A leading Professor will say that burnout is on the rise, with doctors at the beginning of their careers now asking for help.

Leading Professor says burnout is on rise

A leading Professor will say that burnout is on the rise, with doctors at the beginning of their careers now asking for help.

Professor Dame Parveen Kumar, Professor of Medicine and Education at Barts and The London School of Medicine and Dentistry and founder non-executive director of the Natioanl Institute of Clinical Excellence (NICE) will say at Medicine24, the Royal College of Physicians and Surgeons of Glasgow flagship conference, that while doctors don’t like to say that they can’t cope, incidents of anxiety, depression and burnout are all on the rise.

Professor Dame Kumar will say

“Doctors are human. Today 60% of doctors seeking the Royal Medical Benevolent Fund’s support are under the age of 40. That is far younger than ever before in the charity’s 180 year long history. Younger doctors have not yet had the time to build up a financial safety net for when things go wrong and, like doctors at any age, can often be reticent to ask for help.

“Doctors should seek support and seek support sooner. Admitting you need help is NOT a ‘failure’. Levels of anxiety, fatigue, depression, burnout within the profession are high and yet 75% of doctors still feel that there is stigma within the profession for seeking help for mental health issues (RMBF Together for Doctors survey, 2017). Whether it is stress, work pressure, financial pressure or the loss of a loved one, there are a range of support organisations and initiatives in place that can offer help. Early assistance can often be the most effective.”

She also encouraged Doctors to support one another.
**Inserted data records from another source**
Lemma bs_first_least (set : bset) slot :
  bt_wf set -> set <> [] -> slot <= default 0 (bs_first set) -> slot ∉ set.*1 -> Forall (Z.lt slot) set.*1.
Proof.
  intros Hwf Hne. destruct set as [|[k []] set]; [done|]. simpl. intros Hle Hnin.
  apply bt_wf_cons in Hwf as [_ Hall]. apply Forall_cons. split; [set_solver by lia|].
  eapply Forall_impl; [done|]. simpl. lia.
Qed.

Lemma not_too_old (set : bset) slot :
  (MAX_SIZE / 2 <=? length set)%nat && (slot <=? default 0 (bs_first set)) = false ->
  (MAX_SIZE <= length set)%nat -> exists k rest, set = (k, tt) :: rest /\ k < slot.
Proof.
  intros [Hold|Hold]%andb_false_iff Hl.
  - apply Nat.leb_gt in Hold. exfalso. assert (MAX_SIZE / 2 <= MAX_SIZE)%nat by (vm_compute; lia). lia.
  - apply Z.leb_gt in Hold. destruct set as [|[k []] rest]; [|by exists k, rest].
    exfalso. vm_compute in Hl. lia.
Qed.

(** The slot is forgotten only with 1024 greater ones in the set. *)
Lemma dedup_emit set emitted b slot :
  dedup_inv set emitted -> block_slot b = slot -> bs_contains slot set = false ->
  (MAX_SIZE / 2 <=? length set)%nat && (slot <=? default 0 (bs_first set)) = false ->
  dedup_inv (if (MAX_SIZE <? length (bs_insert slot set))%nat then bt_pop_first (bs_insert slot set)
             else bs_insert slot set) (emitted ++ [b]).
Proof.
  intros (Hwf & Hlen & Hnd & Hsub & Hem) <- Hc Hold. set (slot := block_slot b) in *.
  assert (slot ∉ set.*1) as Hnin by (intros H%bs_contains_keys; [congruence|done]).
  assert (bt_get slot set = None) as Hg.
  { destruct (bt_get slot set) as [u|] eqn:E; [|done]. exfalso. apply Hnin.
    apply bt_get_elem_1 in E. apply list_elem_of_fmap. by exists (slot, u). }
  assert (slot ∉ block_slot <$> emitted) as Hfresh.
  { intros [?|[Hl Hall]]%Hem; [done|]. destruct (not_too_old _ _ Hold Hl) as (k & rest & -> & Hk).
    apply Forall_cons in Hall as [? _]. simpl in *. lia. }
  pose proof (bt_wf_insert slot tt set Hwf) as Hwf'. pose proof (bt_insert_length slot tt set Hg Hwf) as Hlen'.
  assert (forall k, k ∈ (bs_insert slot set).*1 <-> k = slot \/ k ∈ set.*1) as Hkeys
    by (intros; apply bt_insert_keys).
  assert (NoDup (block_slot <$> emitted ++ [b])) as Hnd'.
  { rewrite fmap_app. apply NoDup_app. split_and!; [done| |apply NoDup_singleton].
    intros k Hk ->%list_elem_of_singleton. done. }
  assert (forall k, k ∈ block_slot <$> emitted ++ [b] <-> k ∈ block_slot <$> emitted \/ k = slot) as Hem'.
  { intros k. rewrite fmap_app, elem_of_app. simpl. by rewrite list_elem_of_singleton. }
  unfold bs_insert in *. destruct (Nat.ltb_spec MAX_SIZE (length (bt_insert slot tt set))) as [Hlt|Hge].
  - destruct (bt_insert slot tt set) as [|[k0 []] rest] eqn:Hins; [done|].
    cbn [fmap list_fmap length fst bt_pop_first tail] in *.
    apply bt_wf_cons in Hwf' as [Hwf' Hk0].
    split_and!; [done|lia|done|intros k Hk; apply Hem'; set_solver|].
    intros k [Hk|Hk]%Hem'; [apply Hem in Hk as [Hk|[_ Hall]]|].
    2: { right. split; [lia|]. apply Forall_forall. intros j Hj. rewrite Forall_forall in Hall.
         destruct (proj1 (Hkeys j) ltac:(set_solver)) as [->|Hj']; [|by apply Hall].
         destruct (not_too_old _ _ Hold ltac:(lia)) as (k1 & rest1 & -> & Hk1).
         specialize (Hall k1 ltac:(simpl; set_solver)). lia. }
    all: assert (k ∈ k0 :: rest.*1) as [->|?]%elem_of_cons by (apply Hkeys; auto); [right|by left];
      (split; [lia|done]).
  - split_and!; [done|lia|done|intros k Hk; apply Hem'; apply Hkeys in Hk; naive_solver|].
    intros k [Hk|Hk]%Hem'; [apply Hem in Hk as [Hk|[? _]]|]; [left; apply Hkeys; auto|lia|left; apply Hkeys; auto].
Qed.

#[local] Arguments Nat.leb : simpl never.
#[local] Arguments Nat.div : simpl never.

(** The block of an update, if it carries one, can be mapped. *)
Definition mappable (sdk : Sdk) (m : Message) : Prop :=
  match m with
  | GeyserSubscribeUpdate (Some (UoBlock b)) => is_Some (match grpc_block sdk b cc_processed with
                                                         | Done pb => Some pb | Panic => None end)
  | _ => True
  end.

(** What became of an update: its slot has been emitted, or at least 512
    greater slots have been. *)
Definition handled (m : Message) (emitted : list ProducedBlock) : Prop :=
  match m with
  | GeyserSubscribeUpdate (Some (UoBlock b)) =>
      ub_slot b ∈ block_slot <$> emitted \/
      exists l, (MAX_SIZE / 2 <= length l)%nat /\ NoDup l /\
        Forall (fun slot => ub_slot b < slot /\ slot ∈ block_slot <$> emitted) l
  | _ => True
  end.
“There are improvements that we need to strive for within the NHS working environment, but there is also a lot of power in looking out for one another to help ease pressure and feel happier at work. Get to know your colleagues, keep an eye on them and ask how they are doing. Doctors don’t like to say that they cannot cope – and then suddenly ‘crash’. Encourage your colleagues to seek support when they need it, and trust that they would do the same for you. We are much more resilient when we are happier at work.”

Her lecture, Caring for the Profession at the flagship conference, Medicine24 will take place at the Royal Concert Hall in Glasgow on 13/14 September 2018.
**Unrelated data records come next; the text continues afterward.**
(** The SDK's functions, constants and program ids the sources call, with the
    type of its stake history. *)
Record StakeSdk (Hist : Type) := mkStakeSdk {
  sdk_stake_state : list Z -> result string StakeState;
  sdk_vote_state : list Z -> result string VoteState;
  sdk_stake_history : list Z -> option Hist;
  sdk_delegation_stake : Delegation -> Z -> Hist -> option Z -> Z;
  sdk_leader_schedule_new : list (Pubkey * Z) -> list Z -> Z -> Z -> list Pubkey;
  sdk_pubkey_of_bytes : list Z -> option Pubkey;
  sdk_pubkey_to_string : Pubkey -> string;
  sdk_pubkey_from_str : string -> option Pubkey;
  sdk_rate_activation_epoch : EpochSchedule -> option Z;
  sdk_stake_program : Pubkey;
  sdk_vote_program : Pubkey;
  sdk_stake_history_id : Pubkey;
  sdk_max_epoch_credits : nat;
  sdk_delinquent_slot_distance : Z;
  sdk_num_consecutive_leader_slots : Z;
}.
Arguments sdk_stake_state {Hist} s.
Arguments sdk_vote_state {Hist} s.
Arguments sdk_stake_history {Hist} s.
Arguments sdk_delegation_stake {Hist} s.
Arguments sdk_leader_schedule_new {Hist} s.
Arguments sdk_pubkey_of_bytes {Hist} s.
Arguments sdk_pubkey_to_string {Hist} s.
Arguments sdk_pubkey_from_str {Hist} s.
Arguments sdk_rate_activation_epoch {Hist} s.
Arguments sdk_stake_program {Hist} s.
Arguments sdk_vote_program {Hist} s.
Arguments sdk_stake_history_id {Hist} s.
Arguments sdk_max_epoch_credits {Hist} s.
Arguments sdk_delinquent_slot_distance {Hist} s.
Arguments sdk_num_consecutive_leader_slots {Hist} s.

(** The account of a geyser update, with the fields the sources read. *)
Record GeyserAccount := mkGeyserAccount {
  ga_pubkey : list Z;
  ga_lamports : Z;
  ga_owner : list Z;
  ga_data : list Z;
  ga_write_version : Z;
}.

Record SubscribeUpdateAccount := mkUpdateAccount { ua_slot : Slot; ua_account : option GeyserAccount }.

(** [AccountPretty], stake_vote/src/account.rs:10-23: the fields that are read. *)
Record AccountPretty := mkAccountPretty {
  ap_slot : Slot;
  ap_pubkey : Pubkey;
  ap_lamports : Z;
  ap_owner : Pubkey;
  ap_data : list Z;
  ap_write_version : Z;
}.

Section sdk.
Context {Hist : Type} (sdk : StakeSdk Hist).

(** [AccountPretty::new_from_geyser], stake_vote/src/account.rs:26-55. *)
Definition new_from_geyser (geyser_account : SubscribeUpdateAccount) : outcome (option AccountPretty) :=
  match ua_account geyser_account with
  | None => Done None
  | Some inner =>
      pubkey ← unwrap (sdk_pubkey_of_bytes sdk (ga_pubkey inner));
      owner ← unwrap (sdk_pubkey_of_bytes sdk (ga_owner inner));
      Done (Some (mkAccountPretty (ua_slot geyser_account) pubkey (ga_lamports inner) owner (ga_data inner)
                    (ga_write_version inner)))
  end.

(** [read_stake_from_account_data], stake_vote/src/account.rs:84-95. *)
Definition read_stake_from_account_data (data : list Z) : result string (option Delegation) :=
  match data with
  | [] => Err "Error: read Stake account with empty data"
  | _ => st ← sdk_stake_state sdk data;
         Ok match st with Stake d => Some d | Initialized | Uninitialized | RewardsPool => None end
  end.

(** [AccountPretty::read_vote], stake_vote/src/account.rs:65-71. *)
Definition read_vote (a : AccountPretty) : result string VoteState :=
  match ap_data a with
  | [] => Err "Error: read Vote account with empty data"
  | _ => sdk_vote_state sdk (ap_data a)
  end.
End sdk.

(** ** Stakes *)

(** [StoredStake], stake_vote/src/stake.rs:15-22. *)
Record StoredStake := mkStoredStake {
  ss_pubkey : Pubkey;
  ss_lamports : Z;
  ss_stake : Delegation;
  ss_last_update_slot : Slot;
  ss_write_version : Z;
}.

#[export] Instance Delegation_eq_dec : EqDecision Delegation.
Proof. solve_decision. Defined.
#[export] Instance StoredStake_eq_dec : EqDecision StoredStake.
Proof. solve_decision. Defined.

Abbreviation StakeMap := (gmap Pubkey StoredStake).

(** [StakeStore::notify_stake], stake_vote/src/stake.rs:86-108. *)
Definition notify_stake (map : StakeMap) (stake : StoredStake) : StakeMap :=
  match map !! ss_pubkey stake with
  | Some strstake =>
      if ss_last_update_slot strstake <=? ss_last_update_slot stake then <[ss_pubkey stake := stake]> map else map
  | None => <[ss_pubkey stake := stake]> map
  end.

(** [StakeStore::remove_stake], stake_vote/src/stake.rs:110-119. *)
Definition remove_stake (stakes : StakeMap) (account_pk : Pubkey) (update_slot : Slot) : StakeMap :=
  match stakes !! account_pk with
  | Some stake => if ss_last_update_slot stake <=? update_slot then delete account_pk stakes else stakes
  | None => stakes
  end.

(** [StakeStore::process_stake_action], stake_vote/src/stake.rs:78-85. *)
Definition process_stake_action (stakes : StakeMap) (action : UpdateAction StoredStake) : StakeMap :=
  match action with
  | Notify _ stake => notify_stake stakes stake
  | Remove account_pk slot => remove_stake stakes account_pk slot
  end.

(** [TakableContent] for [StakeMap], stake_vote/src/stake.rs:24-28. *)
#[export] Instance stake_content : TakableContent StoredStake StakeMap := process_stake_action.

(** [StakeStore], stake_vote/src/stake.rs:30-40. *)
Abbreviation StakeStore := (TakableMap StoredStake StakeMap).

(** An account of a node's [getProgramAccounts], with the fields that are read. *)
Record ProgramAccount := mkProgramAccount { pa_lamports : Z; pa_data : list Z }.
Dr Jackie Taylor, President Elect of the Royal College of Physicians and Surgeons of Glasgow said:

“Medicine24 is an excellent opportunity for those working in increasingly stressful environments to reflect on practise and consider how we support each other. As Professor Kumar will highlight, burnout is an important issue which needs to be addressed, especially as it affects a growing number of our younger colleagues.

“Medicine24 covers a range of issues faced by the NHS today, and we hope it will provide those attending with state of the art education and plenty of time to reflect and network with others.”
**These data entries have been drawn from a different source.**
Lemma schedule_step_inv st i :
  loop_inv st -> exists st', schedule_step sdk st i = Done st' /\ loop_inv st' /\ same_rest st st'.
Proof.
  intros [H1 H2 H3]. unfold schedule_step.
  destruct (st_schedule_tasks st !! i) as [t|] eqn:Ht; [|eexists; by split_and!].
  unfold both_holders in H1. rewrite (count_delete computing _ _ _ Ht) in H1.
  destruct t as [a sm vm cache|ns a]; cbn [schedule_task_result computing] in *; simpl in H1.
  - destruct (compute_schedule_event (st_files st) a sm vm cache) as (cache' & data & files & ->).
    destruct (run_merge_inv sm vm cache' data a (delete i (st_schedule_tasks st)) _ _ _ _ H1) as (ss & vs & -> & Hinv).
    eexists. split; [reflexivity|]. split; [|done]. by split.
  - destruct (run_init_inv a (delete i (st_schedule_tasks st)) _ _ _ _ H1) as (t & ss & vs & -> & Hinv).
    eexists. split; [reflexivity|]. split; [|done]. split; [|done..]. unfold both_holders. simpl.
    rewrite count_app, count_filter_cons. change (count computing []) with 0%nat.
    destruct (computing t); simpl in *; [|by rewrite !Nat.add_0_r].
    by replace (count computing (delete i (st_schedule_tasks st)) + 1 + count merging (st_boot_tasks st))%nat
      with (S (count computing (delete i (st_schedule_tasks st)) + count merging (st_boot_tasks st))) by lia.
Qed.

Lemma take_vote_accounts_inv r ss vs b slot epoch config :
  stores_inv ss vs b (length (rpc_exec_task r)) ->
  let '(r', vs') := take_vote_accounts_and_process r vs slot epoch config in
  stores_inv ss vs' b (length (rpc_exec_task r')) /\ pending_rpc_request r' = pending_rpc_request r /\
  (rpc_exec_task r' <> [] \/ rpc_notify_task r' <> []).
Proof.
  intros (H1 & H2 & H3 & H4 & H5). unfold take_vote_accounts_and_process, take_map.
  destruct (content vs) as [[votes cache]|] eqn:E; simpl.
  - split_and!; [|done|left; by destruct (rpc_exec_task r)]. rewrite length_app. simpl.
    assert (b + length (rpc_exec_task r) <> 1)%nat by naive_solver.
    split_and!; simpl; naive_solver lia.
  - split_and!; [|done|right; by destruct (rpc_notify_task r)]. done.
Qed.

Lemma request_step_inv st config c :
  loop_inv st -> loop_inv (request_step st config c) /\ st_running (request_step st config c) = st_running st /\
    waiting (st_rpc (request_step st config c)) = waiting (st_rpc st) ++ [c].
Proof.
  intros [H1 H2 H3]. unfold request_step, process_get_vote_accounts.
  set (pending := match pending_rpc_request (st_rpc st) with Some l => _ | None => _ end).
  set (r0 := mkRpcRequestData _ _ (Some pending)).
  assert (pending = waiting (st_rpc st) ++ [c]) as Hp by (unfold pending, waiting; by destruct (pending_rpc_request _)).
  pose proof (take_vote_accounts_inv r0 (st_stakes st) (st_votes st) (both_holders st)
    (binf_slot (get_latest_block_information (block_information_store (st_cache st)) (default cc_confirmed (va_commitment config))))
    (ep_epoch (get_current_epoch (st_cache st) (default cc_confirmed (va_commitment config)))) config H1) as Htake.
  destruct (take_vote_accounts_and_process r0 _ _ _ _) as [r' vs'] eqn:E. destruct Htake as (Hs & Hpend & Htask).
  unfold waiting. simpl. rewrite Hpend. simpl. split_and!; [|done|done].
  split; simpl; [done|done|]. split; [rewrite Hpend; cbn [r0 pending_rpc_request]; rewrite Hp; intros [= Hnil]; by destruct (waiting (st_rpc st))|done].
Qed.

Lemma notify_step_inv st i :
  loop_inv st -> loop_inv (notify_step st i) /\ st_running (notify_step st i) = st_running st /\
    waiting (st_rpc (notify_step st i)) = waiting (st_rpc st).
Proof.
  intros [H1 H2 H3]. unfold notify_step.
  destruct (rpc_notify_task (st_rpc st) !! i) as [[ns [[slot epoch] config]]|]; [|by split_and!].
  set (r0 := mkRpcRequestData _ _ _).
  pose proof (take_vote_accounts_inv r0 (st_stakes st) (st_votes st) (both_holders st) slot epoch config H1) as Htake.
  destruct (take_vote_accounts_and_process r0 _ _ _ _) as [r' vs'] eqn:E. destruct Htake as (Hs & Hpend & Htask).
  unfold waiting. simpl. rewrite Hpend. simpl. split_and!; [|done|done].
  split; simpl; [done|done|]. split; [rewrite Hpend; apply H3|done].
Qed.

Lemma exec_step_inv st i :
  loop_inv st -> exists st' out, exec_step sdk st i = Done (st', out) /\ loop_inv st' /\ st_running st' = st_running st /\
    out.*1 ++ waiting (st_rpc st') = waiting (st_rpc st).
Proof.
  intros [H1 H2 [H3 H4]]. unfold exec_step. destruct (rpc_exec_task (st_rpc st) !! i) as [t|] eqn:Ht; [|do 2 eexists; by split_and!].
  assert (0 < length (rpc_exec_task (st_rpc st)))%nat as Hlen by (apply lookup_lt_Some in Ht; lia).
  pose proof (length_delete (rpc_exec_task (st_rpc st)) i (mk_is_Some _ _ Ht)) as Hdel.
  unfold notify_end_rpc_get_vote_accounts, merge. destruct H1 as (A1 & A2 & A3 & A4 & A5). rewrite A3 by lia.
  assert (content (st_stakes st) <> None) as Hss by (apply A4; lia). cbn [pending_rpc_request].
  assert (forall vs', stores_inv (st_stakes st) vs' (both_holders st) (length (delete i (rpc_exec_task (st_rpc st))))) as Hinv.
  { intros vs'. split_and!; naive_solver lia. }
  destruct (pending_rpc_request (st_rpc st)) as [l|] eqn:Hp; simpl.
  - assert (exists l' c, l = l' ++ [c]) as (l' & c & ->).
    { destruct l as [|c l'] using rev_ind; [done|]. eauto. }
    rewrite length_app. simpl. replace (length l' + 1 - 1)%nat with (length l') by lia.
    assert (last (if bool_decide (1 < length l' + 1)%nat then drop (length l') (l' ++ [c]) else l' ++ [c]) = Some c) as ->.
    { case_bool_decide; [by rewrite drop_app_length|by rewrite last_snoc]. }
    simpl. do 2 eexists. split; [reflexivity|]. split_and!; [by split| done |].
    unfold waiting. rewrite Hp. simpl. rewrite app_nil_r, fmap_app, <- list_fmap_compose. simpl. f_equal.
    case_bool_decide as Hl; [rewrite take_app_length; apply list_fmap_id|]. destruct l'; [done|simpl in Hl; lia].
  - do 2 eexists. split; [reflexivity|]. split_and!; [|done|by unfold waiting; rewrite Hp].
    split; simpl; [apply Hinv|done|]. done.
Qed.

(** The channel a request asks on. *)
Definition requested (ev : LoopEvent) : list Z := match ev with EvRequest _ c => [c] | _ => [] end.
Definition closes (ev : LoopEvent) : bool := match ev with EvStreamClosed => true | _ => false end.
This two day conference provides up to date information on the optimal management of acutely ill patients within the first 24 hours of admission. Now in its fourth year, Medicine24 2018 will cover the most common situations that present in busy receiving wards, and include updates in a range of medical specialties. The 2018 conference will also introduce a new ‘masterclass’ session. This series of workshops offer an interactive experience, learning directly from the experts.